Philippines drinks makers shun China corn syrup imports to avoid tax

* HFCS importers to re-export cargoes as they shift to sugar

* Philippines was China’s top market for HFCS last year

* New tax on HFCS use in beverages double vs sugar

* Losing Philippine market may lead to China oversupply -analyst

By Manolo Serapio Jr and Enrico Dela Cruz

MANILA, Jan 30 (Reuters) - Philippine beverage producers are swapping their imports of high-fructose corn syrup (HFCS) for domestic sugar to avoid higher taxes on the alternative sweetener, industry and government officials said, limiting exports from top supplier China.

Losing the Philippine market, or bulk of it, could lead to an oversupply of HFCS in China at a time when Chinese producers are expanding output of the sweetener from huge domestic corn stocks.

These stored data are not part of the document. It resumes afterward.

(** * Harmonic tide prediction of [ush/stofs_2d_glo/tide3.py]

    A shallow embedding of the tide engine of [tide3.py]: the constituent
    readers ([read_ft03], [read_ft07], [LoadConstit], [LoadSecond]), the
    harmonic synthesizer ([tide_t], [tide_hours]), the extrema search
    ([tide_MaxMin]), the secondary-station predictor ([secTide_t],
    [secTide_hours]) and the multi-year driver ([TideC_stn]).

    Modelling conventions.
    - Heights, times and constants are real numbers ([R]); numpy float
      arithmetic is read as exact arithmetic.
    - A numpy array of shape [(NUMT,)] is a function [nat -> R] read at the
      indices [0 .. NUMT-1]; an in-place store [a[i] = v] is [upd a i v].
    - A Python exception is an [exn]; a computation ends in [Ok], [Exc] or
      [Running] (a [while] loop that was still iterating when its iteration
      bound [fuel] ran out).
    - Code that mutates its argument ([tc], [st]) runs in the state and
      exception monad [M S]: the state is returned also when an exception is
      raised, as Python leaves the mutated object behind.
    - A text file is the list of lines [readline] returns, each with its
      line terminator; [readline] at end of file returns the empty string. *)

From Stdlib Require Import ZArith Reals Lra Lia List String Ascii Bool.
Import ListNotations.
Open Scope R_scope.

(** ** Python exceptions and results *)

Inductive exn : Type :=
| ValueError (msg : string)
| IndexError (msg : string)
| IOError (msg : string)
| NotImplementedError (msg : string).

Inductive outcome (A : Type) : Type :=
| Ok (a : A)
| Exc (e : exn)
| Running.
Arguments Ok {A} a.
Arguments Exc {A} e.
Arguments Running {A}.

Definition obind {A B} (c : outcome A) (k : A -> outcome B) : outcome B :=
  match c with
  | Ok a => k a
  | Exc e => Exc e
  | Running => Running
  end.

Notation "x <-? c ;; k" := (obind c (fun x => k))
  (at level 61, c at next level, right associativity).

(** The state and exception monad of code that mutates its argument. *)
Definition M (S A : Type) : Type := S -> outcome A * S.

Definition ret {S A} (a : A) : M S A := fun s => (Ok a, s).
Definition raise {S A} (e : exn) : M S A := fun s => (Exc e, s).
Definition bind {S A B} (c : M S A) (k : A -> M S B) : M S B :=
  fun s => match c s with
           | (Ok a, s') => k a s'
           | (Exc e, s') => (Exc e, s')
           | (Running, s') => (Running, s')
           end.
Definition get {S} : M S S := fun s => (Ok s, s).
Definition put {S} (s : S) : M S unit := fun _ => (Ok tt, s).
Definition lift {S A} (c : outcome A) : M S A := fun s => (c, s).

Notation "x <- c ;; k" := (bind c (fun x => k))
  (at level 61, c at next level, right associativity).
Notation "c ;;; k" := (bind c (fun _ => k))
  (at level 61, right associativity).

(** ** Arrays of [NUMT] reals *)

Definition NUMT : nat := 37.
Definition MAX_RES : R := 5 / 100.

(** [a[i] = v] on a numpy array. *)
Definition upd (a : nat -> R) (i : nat) (v : R) : nat -> R :=
  fun j => if Nat.eqb j i then v else a j.

(** [np.empty((NUMT,))]: numpy leaves the contents unspecified; the model
    fills them with 0 (every successful load overwrites all [NUMT] cells). *)
Definition np_empty : nat -> R := fun _ => 0.

(** [np.sum] of a one-dimensional array. *)
Definition np_sum (l : list R) : R := fold_right Rplus 0 l.

(** ** Data model *)

(** [TideConstitType]. *)
Record TideConstitType : Type := mkTC {
  mllw : Z;
  nsta : Z;
  year : Z;
  xode : nat -> R;
  vpu : nat -> R;
  ang : nat -> R;
  amp : nat -> R;
  epoc : nat -> R
}.

Definition TideConstitType_default : TideConstitType :=
  mkTC 0 (-1) (-1) np_empty np_empty np_empty np_empty np_empty.

(** The guard of [tide_t], [tide_hours] and [tide_MaxMin]:
    [tc.nsta < 1 or tc.year == -1]. *)
Definition tc_invalid (tc : TideConstitType) : bool :=
  (nsta tc <? 1)%Z || (year tc =? -1)%Z.

Definition invalid_constit : exn :=
  ValueError "Invalid tide constituent info input!".

(** ** Harmonic synthesizer *)

(** [eqn = tc.xode * tc.amp * np.cos(PI/180 * (tc.ang * t + tc.vpu - tc.epoc))] *)
Definition eqn_t (tc : TideConstitType) (t : R) : list R :=
  map (fun i => xode tc i * amp tc i
                * cos (PI / 180 * (ang tc i * t + vpu tc i - epoc tc i)))
      (seq 0 NUMT).

(** [tide_t]. *)
Definition tide_t (tc : TideConstitType) (t z0 : R) (f_seasonal : bool)
  : outcome R :=
  if tc_invalid tc then Exc invalid_constit else
  let z := z0 in
  let eqn := eqn_t tc t in
  if f_seasonal then Ok (z + np_sum eqn)
  else
    (* Skip constituent 14, and 16. *)
    Ok (z + np_sum (firstn 14 eqn) + nth 15 eqn 0 + np_sum (skipn 17 eqn)).

(** Row [k] of [np.outer(ts, tc.ang)] turned into the terms of the sum. *)
Definition eqn_row (tc : TideConstitType) (t : R) : list R :=
  map (fun i => xode tc i * amp tc i
                * cos (PI / 180 * (t * ang tc i + vpu tc i - epoc tc i)))
      (seq 0 NUMT).

(** [tide_hours]: [z0 * np.ones((numHours,))] raises on a negative
    length. *)
Definition tide_hours (tc : TideConstitType) (initHour z0 : R)
    (f_seasonal : bool) (numHours : Z) (delt : R) : outcome (list R) :=
  if tc_invalid tc then Exc invalid_constit else
  if (numHours <? 0)%Z then
    Exc (ValueError "negative dimensions are not allowed") else
  let ts := map (fun k => initHour + INR k * delt) (seq 0 (Z.to_nat numHours)) in
  if f_seasonal then
    Ok (map (fun t => z0 * 1 + np_sum (eqn_row tc t)) ts)
  else
    (* Skip constituent 14, and 16. *)
    Ok (map (fun t => z0 * 1 + np_sum (firstn 14 (eqn_row tc t))
                      + nth 15 (eqn_row tc t) 0
                      + np_sum (skipn 17 (eqn_row tc t))) ts).

(** ** Python strings and text files *)

(** [str.isspace] on ASCII: space, \t \n \v \f \r and \x1c .. \x1f. *)
Definition is_py_space (c : ascii) : bool :=
  let n := nat_of_ascii c in
  (n =? 32)%nat || ((9 <=? n)%nat && (n <=? 13)%nat)
  || ((28 <=? n)%nat && (n <=? 31)%nat).

Fixpoint lstrip (l : list ascii) : list ascii :=
  match l with
  | c :: r => if is_py_space c then lstrip r else l
  | [] => []
  end.

Definition py_strip (l : list ascii) : list ascii := rev (lstrip (rev (lstrip l))).

Definition digit_val (c : ascii) : option Z :=
  let n := nat_of_ascii c in
  if ((48 <=? n)%nat && (n <=? 57)%nat) then Some (Z.of_nat n - 48)%Z else None.

(** Decimal digits, single underscores allowed between digits (PEP 515);
    [prev] says whether the previous character was a digit. *)
Fixpoint digits_val (acc : Z) (prev : bool) (l : list ascii) : option Z :=
  match l with
  | [] => if prev then Some acc else None
  | c :: r =>
      match digit_val c with
      | Some d => digits_val (acc * 10 + d)%Z true r
      | None => if prev && Ascii.eqb c "_" then digits_val acc false r else None
      end
  end.

(** [int(s)] for a [str] argument, base 10. *)
Definition py_int (s : string) : option Z :=
  match py_strip (list_ascii_of_string s) with
  | c :: r =>
      if Ascii.eqb c "-" then option_map Z.opp (digits_val 0 false r)
      else if Ascii.eqb c "+" then digits_val 0 false r
      else digits_val 0 false (c :: r)
  | [] => None
  end.

Definition int_o (s : string) : outcome Z :=
  match py_int s with
  | Some z => Ok z
  | None => Exc (ValueError "invalid literal for int() with base 10")
  end.

(** [s[:n]], [s[a:b]] and [s[n:]]. *)
Definition take (n : nat) (s : string) : string := substring 0 n s.
Definition slice (a b : nat) (s : string) : string := substring a (b - a) s.
Definition drop (n : nat) (s : string) : string := substring n (length s - n) s.

(** [int(line.split()[0])]. *)
Definition first_token_int (line : string) : outcome Z :=
  let fix token (l : list ascii) : list ascii :=
    match l with
    | c :: r => if is_py_space c then [] else c :: token r
    | [] => []
    end in
  match lstrip (list_ascii_of_string line) with
  | [] => Exc (IndexError "list index out of range")
  | l => int_o (string_of_list_ascii (token l))
  end.

(** [fp.readline()]. *)
Definition readline (fp : list string) : string * list string :=
  match fp with
  | l :: r => (l, r)
  | [] => (EmptyString, [])
  end.

Fixpoint skip_lines (n : nat) (fp : list string) : list string :=
  match n with
  | O => fp
  | S n' => skip_lines n' (snd (readline fp))
  end.

Definition unexpected_eof : exn := ValueError "Encountered unexpected EOF!".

The Philippines was the biggest market last year for China’s corn syrup, buying 290,080 tonnes, or half of China’s exports.

The Southeast Asian nation on Jan. 1 imposed a tax of 6 pesos ($0.12) a litre on drinks using sugar and other sweeteners versus a tax of 12 pesos on HFCS. The levies, part of a broader tax reform package, will be used to fund a countrywide infrastructure plan.

“Starting Jan. 1, 2018, we have shifted away from the use of HFCS,” Juan Lorenzo Tañada, director for legal and corporate affairs at Coca-Cola Philippines, the country’s top HFCS importer, told Reuters in a text message.

Tañada said the move would reduce the impact of the higher tax on its customers, adding the company will “re-export the HFCS that we are no longer going to use due to our shift to sugar.”

Sweetened beverage producers are the biggest HFCS buyers in the Philippines.

Pepsi Cola Philippines, another major HFCS importer, is disposing its HFCS supplies “by selling them abroad little by little, whatever we can sell,” according to a company official who declined to be named because he was not authorised to speak to the media.

China’s HFCS producers may end up flooding their domestic market if they lose their market in the Philippines, said Meng Jinhui, an analyst with Shengda Futures in Beijing.

“If the Philippines does not import any from China, it will add huge pressure on the domestic industry. That part of output would have to be diverted back to the domestic market, further causing oversupply,” said Meng.

Philippine HFCS buyers will re-export about 20,000 tonnes of previously imported supplies of the sweetener, the country’s Sugar Regulatory Administration (SRA) said on Tuesday.

The Southeast Asian nation, which is forecast to produce 2.27 million tonnes of raw sugar in the crop year ending August, said there is enough local supply to serve the beverage sector, but it would have to curb exports.

The SRA last week raised the domestic allocation of locally produced sugar to 93 percent from 80 percent to meet the expected higher demand.

The export allocation for the United States was cut to 6 percent from 10 percent and for other countries to 1 percent from 10 percent.

Beverage makers used to buy around 250,000 tonnes of local sugar before making a switch to lower-priced HFCS in 2011, said Jesus Barrera, deputy director of the Philippine Sugar Millers Association.

Barrera said the higher demand could be met through 2018 production and by drawing from 300,000 tonnes of sugar left from the last crop year.